Nasa aguarda resposta de sonda congelada em Marte

A Phoenix pousou em Marte em maio de 2008, e passou cinco meses escavando o solo

Associated Press,

18 Janeiro 2010 | 15h23

A Phoenix voltará das cinzas? Não aposte nisso. Mas, a despeito da pouca chance, a Nasa iniciou, nesta segunda-feira, 18, um esforço de três dias para tentar captar sinais de vida da sonda Phoenix, que congelou perto do polo norte de Marte depois de cinco meses escavando solo e gelo.

 

Cientistas desvendam ciclo da água no ártico do planeta Marte

 

"Não temos expectativa de que a Phoenix tenha sobrevivido ao inverno, mas certamente queremos dar uma olhada", disse Chad Edwards, engenheiro-chefe de telecomunicações do Laboratório de Propulsão a Jato (JPL) da Nasa.

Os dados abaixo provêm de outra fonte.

(* ===== verification/Url.v ===== *)
(** * Percent-encoding (src/encoding/xylem-url.c)

    [src] is the input, [None] for a null pointer; [dst] is the size of the
    destination, [None] for a null pointer.  A result of [-1] is [None], any other
    is the list of bytes written. *)

From S2P Require Import Prelude.

Definition INT_MAX : Z := 2 ^ 31 - 1.

Definition _hex : list Z := chars "0123456789ABCDEF".

(** The hex value plus one; 0 means invalid. *)
Definition _hex_table (c : Z) : Z :=
  if (48 <=? c) && (c <=? 57) then c - 48 + 1
  else if (65 <=? c) && (c <=? 70) then c - 65 + 11
  else if (97 <=? c) && (c <=? 102) then c - 97 + 11
  else 0.

(** RFC 3986 unreserved. *)
Definition _unreserved (c : Z) : bool :=
  bool_decide (c ∈ chars "ABCDEFGHIJKLMNOPQRSTUVWXYZabcdefghijklmnopqrstuvwxyz0123456789-._~").

Definition percent : Z := 37.

Definition xylem_url_encode_size (slen : Z) : Z :=
  if (slen <? 0) || (Z.quot INT_MAX 3 <? slen) then -1 else slen * 3.
Definition xylem_url_decode_size (slen : Z) : Z := slen.

Fixpoint encode_bytes (src : list Z) : list Z :=
  match src with
  | [] => []
  | c :: src =>
      (if _unreserved c then [c]
       else [percent; nth (Z.to_nat (Z.shiftr c 4)) _hex 0; nth (Z.to_nat (Z.land c 0x0f)) _hex 0])
      ++ encode_bytes src
  end.

Definition xylem_url_encode (src : option (list Z)) (dst : option Z) : option (list Z) :=
  match src, dst with
  | Some s, Some dlen =>
      let slen := Z.of_nat (length s) in
      if (slen <? 0) || (Z.quot INT_MAX 3 <? slen) || (dlen <? slen * 3) then None
      else Some (encode_bytes s)
  | _, _ => None
  end.

Fixpoint decode_bytes (src : list Z) : list Z :=
  match src with
  | [] => []
  | c :: rest =>
      match rest with
      | h :: l :: rest' =>
          if c =? percent then
            let hi := _hex_table h in
            let lo := _hex_table l in
            if negb (hi =? 0) && negb (lo =? 0)
            then u8 (Z.lor (Z.shiftl (hi - 1) 4) (lo - 1)) :: decode_bytes rest'
            else c :: decode_bytes rest
          else c :: decode_bytes rest
      | _ => c :: decode_bytes rest
      end
  end.

Definition xylem_url_decode (src : option (list Z)) (dst : option Z) : option (list Z) :=
  match src, dst with
  | Some s, Some dlen =>
      let slen := Z.of_nat (length s) in
      if (slen <? 0) || (dlen <? slen) then None else Some (decode_bytes s)
  | _, _ => None
  end.

(** ** Round trip *)

(** A byte that is neither unreserved nor a percent sign does not occur in an
    encoding; a percent sign starts an escape of two upper-case hex digits. *)
Lemma escape_ok c : byte c ->
  let h := nth (Z.to_nat (Z.shiftr c 4)) _hex 0 in
  let l := nth (Z.to_nat (Z.land c 0x0f)) _hex 0 in
  _unreserved h = true /\ _unreserved l = true /\ _hex_table h <> 0 /\ _hex_table l <> 0
  /\ u8 (Z.lor (Z.shiftl (_hex_table h - 1) 4) (_hex_table l - 1)) = c.
Proof.
  intros Hc. cbv zeta.
  pose (f c := let h := nth (Z.to_nat (Z.shiftr c 4)) _hex 0 in
               let l := nth (Z.to_nat (Z.land c 0x0f)) _hex 0 in
               _unreserved h && _unreserved l && negb (_hex_table h =? 0) && negb (_hex_table l =? 0)
               && (u8 (Z.lor (Z.shiftl (_hex_table h - 1) 4) (_hex_table l - 1)) =? c)).
  assert (f c = true) as H by (apply (forallbZ_spec 256 f); [by vm_compute|exact Hc]).
  unfold f in H. rewrite !andb_true_iff, !negb_true_iff, !Z.eqb_neq, Z.eqb_eq in H. tauto.
Qed.

Lemma percent_reserved : _unreserved percent = false.
Proof. by vm_compute. Qed.

Lemma decode_plain c rest : c <> percent -> decode_bytes (c :: rest) = c :: decode_bytes rest.
Proof.
  intros Hc. cbn [decode_bytes]. rewrite (proj2 (Z.eqb_neq _ _)) by done. by destruct rest as [|? [|]].
Qed.

Lemma decode_encode_bytes src : Forall byte src -> decode_bytes (encode_bytes src) = src.
Proof.
  induction 1 as [|c src Hc H IH]; [done|]. cbn [encode_bytes]. destruct (_unreserved c) eqn:E; cbn [app].
  - rewrite decode_plain, IH; [done|]. intros ->. by rewrite percent_reserved in E.
  - destruct (escape_ok c Hc) as (_ & _ & Hh & Hl & Ev). cbv zeta in *.
    cbn [decode_bytes]. rewrite Z.eqb_refl, !(proj2 (Z.eqb_neq _ _)) by done. cbn [negb andb]. by rewrite Ev, IH.
Qed.

Lemma encode_bytes_length src : (length src <= length (encode_bytes src) <= 3 * length src)%nat.
Proof.
  induction src as [|c src IH]; [simpl; lia|]. cbn [encode_bytes]. rewrite length_app.
  destruct (_unreserved c); simpl length; lia.
Qed.

Lemma encode_bytes_safe src : Forall byte src ->
  Forall (fun c => _unreserved c = true \/ c = percent) (encode_bytes src).
Proof.
  induction 1 as [|c src Hc H IH]; [done|]. cbn [encode_bytes]. apply Forall_app. split; [|done].
  destruct (_unreserved c) eqn:E; [by apply Forall_singleton; left|].
  destruct (escape_ok c Hc) as (Hh & Hl & _). rewrite !Forall_cons. split_and!; auto.
Qed.

(** C36 With a destination of [xylem_url_encode_size] bytes the encoder succeeds,
    writes only unreserved characters and percent escapes, never more than that
    many, and decoding the output gives back the input. *)
Theorem url_roundtrip src dlen :
  Forall byte src -> 0 <= xylem_url_encode_size (Z.of_nat (length src)) <= dlen ->
  exists out, xylem_url_encode (Some src) (Some dlen) = Some out
    /\ Forall (fun c => _unreserved c = true \/ c = percent) out
    /\ Z.of_nat (length out) <= xylem_url_encode_size (Z.of_nat (length src))
    /\ forall dlen', xylem_url_decode_size (Z.of_nat (length out)) <= dlen' ->
         xylem_url_decode (Some out) (Some dlen') = Some src.
Proof.
  unfold xylem_url_encode_size, xylem_url_encode, xylem_url_decode_size, xylem_url_decode. intros Hb Hs.
  destruct (_ || _) eqn:E; [lia|]. exists (encode_bytes src).
  pose proof (encode_bytes_length src) as Hl. rewrite (proj2 (Z.ltb_ge dlen _)) by lia. simpl.
  split_and!; [done|by apply encode_bytes_safe|lia|].
  intros dlen' Hd. rewrite (proj2 (Z.ltb_ge _ 0)), (proj2 (Z.ltb_ge dlen' _)) by lia. simpl.
  by rewrite decode_encode_bytes.
Qed.

Lemma url_roundtrip_witness :
  exists out, xylem_url_encode (Some (chars "a b%41")) (Some 18) = Some out
    /\ xylem_url_decode (Some out) (Some 18) = Some (chars "a b%41").
Proof.
  destruct (url_roundtrip (chars "a b%41") 18) as (out & E & _ & Hl & H).
  - by apply (bool_decide_unpack _).
  - done.
  - exists out. split; [exact E|]. apply H. exact Hl.
Defined.
Lemma write_ok ring content src n : ring_rep ring content -> 0 <= n < 2 ^ 64 -> (Z.to_nat n * e <= length src)%nat ->
  let m := Nat.min (Z.to_nat n) (cap - entries content) in
  exists ring', xylem_ringbuf_write ring src n = (Z.of_nat m, ring') /\ ring_rep ring' (content ++ take (m * e) src).
Proof.
  intros HR Hn Hsrc m. destruct (avail_ok ring content HR) as (Hle & _ & Eav). unfold xylem_ringbuf_write. rewrite Eav.
  assert ((if Z.of_nat (cap - entries content) <? n then Z.of_nat (cap - entries content) else n) = Z.of_nat m) as ->.
  { subst m. destruct (Z.ltb_spec (Z.of_nat (cap - entries content)) n); lia. }
  destruct HR as [Hm Hes Hb (hist & W & R & EW & ER & HWR & Hh & -> & Hw)].
  destruct (rep_entries hist W R) as [Een _]; [lia|done|]. rewrite Een in *. pose proof cap_zb as [Hc1 Hc2].
  rewrite (uwrap_small 32 (Z.of_nat m)) by (unfold ubound; lia). eexists. split; [done|].
  assert (m * e <= length src)%nat as Hme by nia.
  rewrite EW, write_internal_ok, pos_add by (done || lia). set (src' := take (m * e) src).
  assert (length src' = (m * e)%nat) as Hs' by (subst src'; rewrite length_take; lia).
  assert ((W * e) mod (cap * e) < cap * e)%nat as Hmod by (apply Nat.mod_upper_bound; nia).
  split; cbn [rmask esz buf rwpos rrpos]; try done.
  - rewrite wrap_blit_length; [done|lia|]. rewrite Hs', Hb. nia.
  - exists (hist ++ src'), (W + m)%nat, R. split_and!; try done; [lia|lia|rewrite length_app; lia| |].
    + rewrite drop_app_le; [done|]. nia.
    + rewrite <-Hb. rewrite Nat.mul_add_distr_r, <-Hs'. apply window_wrap_blit; try done; rewrite ?Hs', ?Hb; nia.
Qed.

Lemma read_ok ring content n : ring_rep ring content -> 0 <= n < 2 ^ 64 ->
  let m := Nat.min (Z.to_nat n) (entries content) in
  xylem_ringbuf_peek ring n = (take (m * e) content, Z.of_nat m)
  /\ exists ring', xylem_ringbuf_read ring n = (take (m * e) content, Z.of_nat m, ring')
    /\ ring_rep ring' (drop (m * e) content).
Proof.
  intros HR Hn m. destruct (avail_ok ring content HR) as (Hle & Elen & _).
  unfold xylem_ringbuf_peek, xylem_ringbuf_read. rewrite Elen.
  assert ((if Z.of_nat (entries content) <? n then Z.of_nat (entries content) else n) = Z.of_nat m) as ->.
  { subst m. destruct (Z.ltb_spec (Z.of_nat (entries content)) n); lia. }
  destruct HR as [Hm Hes Hb (hist & W & R & EW & ER & HWR & Hh & -> & Hw)].
  destruct (rep_entries hist W R) as [Een _]; [lia|done|]. rewrite Een in *. pose proof cap_zb as [Hc1 Hc2].
  rewrite (uwrap_small 32 (Z.of_nat m)) by (unfold ubound; lia).
  rewrite ER, read_internal_ok, pos_add by (done || lia). rewrite <-Hb.
  rewrite (window_wrap_read _ hist (R * e) (W * e)) by (done || nia). split; [done|].
  eexists. split; [done|]. split; cbn [rmask esz buf rwpos rrpos]; try done.
  exists hist, W, (R + m)%nat. split_and!; try done; [lia|lia| |].
  - rewrite drop_drop. f_equal. lia.
  - eapply window_shrink; [|done]. nia.
Qed.
End ring.

(** ** Rounding down to a power of two *)

(** Bit [i] of [x] is set when one of the bits [i .. i+w) of [n] is. *)
Definition smeared (n x w : Z) : Prop :=
  forall i, 0 <= i -> Z.testbit x i = true <-> exists j, i <= j < i + w /\ Z.testbit n j = true.
Lemma smear_step n x w : 0 < w -> smeared n x w -> smeared n (Z.lor x (Z.shiftr x w)) (2 * w).
Proof.
  intros Hw Hx i Hi. unfold smeared in Hx. rewrite Z.lor_spec, Z.shiftr_spec, orb_true_iff, (Hx i), (Hx (i + w)) by lia. split.
  - intros [(j & Hj & E)|(j & Hj & E)]; exists j; (split; [lia|done]).
  - intros (j & Hj & E). destruct (decide (j < i + w)); [left|right]; exists j; (split; [lia|done]).
Qed.
Lemma rounddown_ok n : 0 < n < 2 ^ 32 ->
  _ringbuf_rounddown_pow2 n = if n <? 2 ^ 31 then 2 ^ Z.log2 n else 0.
Proof.
  intros Hn. unfold _ringbuf_rounddown_pow2. destruct (Z.eqb_spec n 0); [lia|].
  assert (smeared n n 1) as H0.
  { intros i Hi. split; [intros E; exists i; split; [lia|done]|]. intros (j & Hj & E). by replace i with j by lia. }
  pose proof (smear_step _ _ 1 eq_refl H0) as H1. pose proof (smear_step _ _ 2 eq_refl H1) as H2.
  pose proof (smear_step _ _ 4 eq_refl H2) as H3. pose proof (smear_step _ _ 8 eq_refl H3) as H4.
  pose proof (smear_step _ _ 16 eq_refl H4) as H5. change (2 * 16) with 32 in H5. cbv zeta. clear H0 H1 H2 H3 H4.
  set (x := Z.lor _ _) in *. clearbody x. pose proof (Z.log2_nonneg n) as Hm0.
  assert (Z.log2 n < 32) as Hm by (apply Z.log2_lt_pow2; lia). set (m := Z.log2 n) in *.
  assert (x = Z.ones (m + 1)) as ->.
  { apply Z.bits_inj'. intros i Hi. rewrite Z.testbit_ones_nonneg by lia. apply eq_true_iff_eq.
    unfold smeared in H5. rewrite (H5 i) by done. rewrite Z.ltb_lt. split.
    - intros (j & Hj & E). destruct (decide (m < j)); [|lia]. rewrite Z.bits_above_log2 in E; [done|lia|fold m; lia].
    - intros Hlt. exists m. split; [lia|]. apply Z.bit_log2. lia. }
  rewrite Z.ones_equiv. replace (Z.pred (2 ^ (m + 1)) + 1) with (2 ^ (m + 1)) by lia.
  destruct (Z.ltb_spec n (2 ^ 31)) as [Hlt|Hge].
  - assert (m < 31) by (apply Z.log2_lt_pow2; lia). rewrite uwrap_small.
    + rewrite Z.shiftr_div_pow2 by lia. rewrite Z.pow_add_r by lia. apply Z.div_mul. lia.
    + unfold ubound. split; [lia|]. apply Z.pow_lt_mono_r; lia.
  - assert (m = 31) as -> by (apply Z.log2_unique; lia). reflexivity.
Qed.
Lemma inv_cipher st rk : Forall byte rk -> block st -> InvCipher (Cipher st rk) rk = st.
Proof.
  intros Hk Hst. unfold InvCipher, Cipher. pose proof (add_block 0 st rk Hk Hst) as H0.
  assert (forall n r st, block st -> block (cipher_loop n r st rk)) as Hloop.
  { induction n as [|n IH]; intros r st' H; [by apply shift_block, sub_block|]. rewrite cipher_loop_S.
    apply IH, add_block, mix_block, shift_block, sub_block; done. }
  rewrite add_add by by apply Hloop. change (Nr - 1)%nat with (0 + 13)%nat at 1. rewrite inv_rounds by done.
  rewrite inv_cipher_loop_0. by rewrite inv_shift_shift, inv_sub_sub, add_add by (done || by apply sub_block).
Qed.
#[local] Transparent AddRoundKey MixColumns InvMixColumns ShiftRows InvShiftRows SubBytes InvSubBytes.

(** ** FIPS 197 *)

(** Multiplication by x, and of two elements, modulo x^8 + x^4 + x^3 + x + 1. *)
Definition xt (x : Z) : Z := if 2 * x <? 256 then 2 * x else Z.lxor (2 * x) 0x11b.
Fixpoint gmul (n : nat) (x y : Z) : Z :=
  match n with
  | O => 0
  | S n => Z.lxor (if Z.odd y then x else 0) (gmul n (xt x) (y / 2))
  end.
Definition mul : Z -> Z -> Z := gmul 8.
(** The inverse as the 254th power. *)
Definition inverse (x : Z) : Z :=
  let x2 := mul x x in let x4 := mul x2 x2 in let x8 := mul x4 x4 in let x16 := mul x8 x8 in
  let x32 := mul x16 x16 in let x64 := mul x32 x32 in let x128 := mul x64 x64 in
  mul x2 (mul x4 (mul x8 (mul x16 (mul x32 (mul x64 x128))))).
(** The affine map of the S-box, bit by bit. *)
Definition affine (b : Z) : Z :=
  foldr (fun i acc => 2 * acc + Z.b2z (xorb (xorb (xorb (xorb (xorb (Z.testbit b i) (Z.testbit b ((i + 4) mod 8)))
    (Z.testbit b ((i + 5) mod 8))) (Z.testbit b ((i + 6) mod 8))) (Z.testbit b ((i + 7) mod 8))) (Z.testbit 0x63 i)))
    0 [0; 1; 2; 3; 4; 5; 6; 7].
Definition fips_S (x : Z) : Z := affine (inverse x).

(** States by row and column; the steps of the cipher. *)
Definition fstate := nat -> nat -> Z.
Definition fips_sub (s : fstate) : fstate := fun r c => fips_S (s r c).
Definition fips_shift (s : fstate) : fstate := fun r c => s r ((c + r) mod 4)%nat.
Definition fips_mix (s : fstate) : fstate := fun r c =>
  Z.lxor (Z.lxor (Z.lxor (mul (s r c) 2) (mul (s ((r + 1) mod 4)%nat c) 3)) (s ((r + 2) mod 4)%nat c)) (s ((r + 3) mod 4)%nat c).
Definition fips_add (w : nat -> list Z) (round : nat) (s : fstate) : fstate := fun r c =>
  Z.lxor (s r c) (nth r (w (4 * round + c)%nat) 0).

(** The key schedule. *)
Fixpoint fips_Rcon (j : nat) : Z := match j with O => 1 | S j => xt (fips_Rcon j) end.
Definition xor_words (a b : list Z) : list Z := zip_with Z.lxor a b.
Fixpoint fips_w (fuel : nat) (key : list Z) (i : nat) : list Z :=
  match fuel with
  | O => []
  | S fuel =>
      if (i <? 8)%nat then take 4 (drop (4 * i) key)
      else
        let temp := fips_w fuel key (i - 1) in
        let temp :=
          if (i mod 8 =? 0)%nat then xor_words (map fips_S (drop 1 temp ++ take 1 temp)) [fips_Rcon (i / 8 - 1); 0; 0; 0]
          else if (i mod 8 =? 4)%nat then map fips_S temp else temp in
        xor_words (fips_w fuel key (i - 8)) temp
  end.

Fixpoint fips_rounds (n round : nat) (w : nat -> list Z) (s : fstate) : fstate :=
  match n with
  | O => fips_shift (fips_sub s)
  | S n => fips_rounds n (S round) w (fips_add w round (fips_mix (fips_shift (fips_sub s))))
  end.
Definition bytes_of (s : fstate) : list Z := map (fun i => s (i mod 4) (i / 4))%nat (seq 0 16).
Definition fips197 (key input : list Z) : list Z :=
  let w i := fips_w (S i) key i in
  let s := fips_add w 0 (fun r c => nth (r + 4 * c) input 0) in
  bytes_of (fips_add w 14 (fips_rounds 13 1 w s)).

(** *** The steps agree *)

Lemma sbox_fips x : byte x -> getSBoxValue x = fips_S x.
Proof.
  intros Hx. apply Z.eqb_eq. apply (byte_check (fun x => getSBoxValue x =? fips_S x)); [vm_compute; reflexivity|done].
Qed.
Lemma mul_fips x : byte x -> mul x 2 = xtime x /\ mul x 3 = Z.lxor (xtime x) x.
Proof.
  intros Hx. rewrite <-!Z.eqb_eq.
  split; [apply (byte_check (fun x => mul x 2 =? xtime x))|apply (byte_check (fun x => mul x 3 =? Z.lxor (xtime x) x))];
    done || (vm_compute; reflexivity).
Qed.

Definition fbytes (s : fstate) : Prop := forall r c, byte (s r c).

Lemma sub_ok s : fbytes s -> SubBytes (bytes_of s) = bytes_of (fips_sub s) /\ fbytes (fips_sub s).
Proof.
  intros Hs. split.
  - unfold SubBytes, bytes_of. rewrite map_map. apply map_ext. intros i. by apply sbox_fips.
  - intros r c. unfold fips_sub. rewrite <-sbox_fips by done. apply sbox_byte.
Qed.
Lemma shift_ok s : fbytes s -> ShiftRows (bytes_of s) = bytes_of (fips_shift s) /\ fbytes (fips_shift s).
Proof. intros Hs. split; [reflexivity|]. intros r c. apply Hs. Qed.
Lemma mix_ok s : fbytes s -> MixColumns (bytes_of s) = bytes_of (fips_mix s) /\ fbytes (fips_mix s).
Proof.
  intros Hs. assert (forall r c, fips_mix s r c = mixc (s r c) (s ((r + 1) mod 4)%nat c) (s ((r + 2) mod 4)%nat c) (s ((r + 3) mod 4)%nat c)) as Hm.
  { intros r c. unfold fips_mix, mixc. by rewrite (proj1 (mul_fips _ (Hs _ _))), (proj2 (mul_fips _ (Hs _ _))). }
  split.
  - unfold bytes_of at 2. rewrite (map_ext _ (fun i => mixc (s (i mod 4) (i / 4)) (s ((i mod 4 + 1) mod 4) (i / 4))
      (s ((i mod 4 + 2) mod 4) (i / 4)) (s ((i mod 4 + 3) mod 4) (i / 4)))%nat) by (intros i; apply Hm).
    unfold MixColumns, columns. change (bytes_of s) with (map (fun i => s (i mod 4) (i / 4))%nat (seq 0 16)).
    cbn [seq map take drop]. rewrite !mix_column_eq by done. reflexivity.
  - intros r c. rewrite Hm. by apply mixc_byte.
Qed.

Imagem feita do espaço mostra o local de pouso da Phoenix, em meio do inverno marciano. Nasa

 

O plano pede que a sonda orbital Mars Odyssey faça passagens regulares sobre o local de pouso da Phoenix e espere para ouvir um "bip". Se o aparelho no solo não se comunicar, a Nasa voltará a buscar contato no mês que vem, quando o sol estiver mais elevado no horizonte. A Phoenix era movida a energia solar.

 

A Phoenix pousou em Marte em maio de 2008, e passou cinco meses escavando o solo e realizando experimentos para determinar as características do terreno e tentar determinar se o ártico marciano é ou já foi capaz de sustentar vida.

 

Ela confirmou a presença de água congelada e se tornou o primeiro veículo espacial a tocar e "saborear" a água de outro planeta. Sua última comunicação com a Terra ocorreu em novembro de 2008.

 

A Phoenix não foi projetada para sobreviver o frio do inverno marciano. E como as estações de Marte duram o dobro das da Terra, cientistas esperaram até que a primavera marciana tivesse início para voltar a procurar a Phoenix, que passou o inverno coberta por gelo seco.

 

Se a sonda tiver batido as probabilidades e voltar a funcionar, ela foi programada para entrar em "modo Lázaro" e sinalizar que está viva.

 

Pesquisadores dizem que é improvável que os painéis solares consigam acumular energia suficiente para recarregar as baterias da Phoenix. Mesmo se isso ocorrer, não há garantias de que os instrumentos científicos do equipamento estejam em condições de voltar a operar.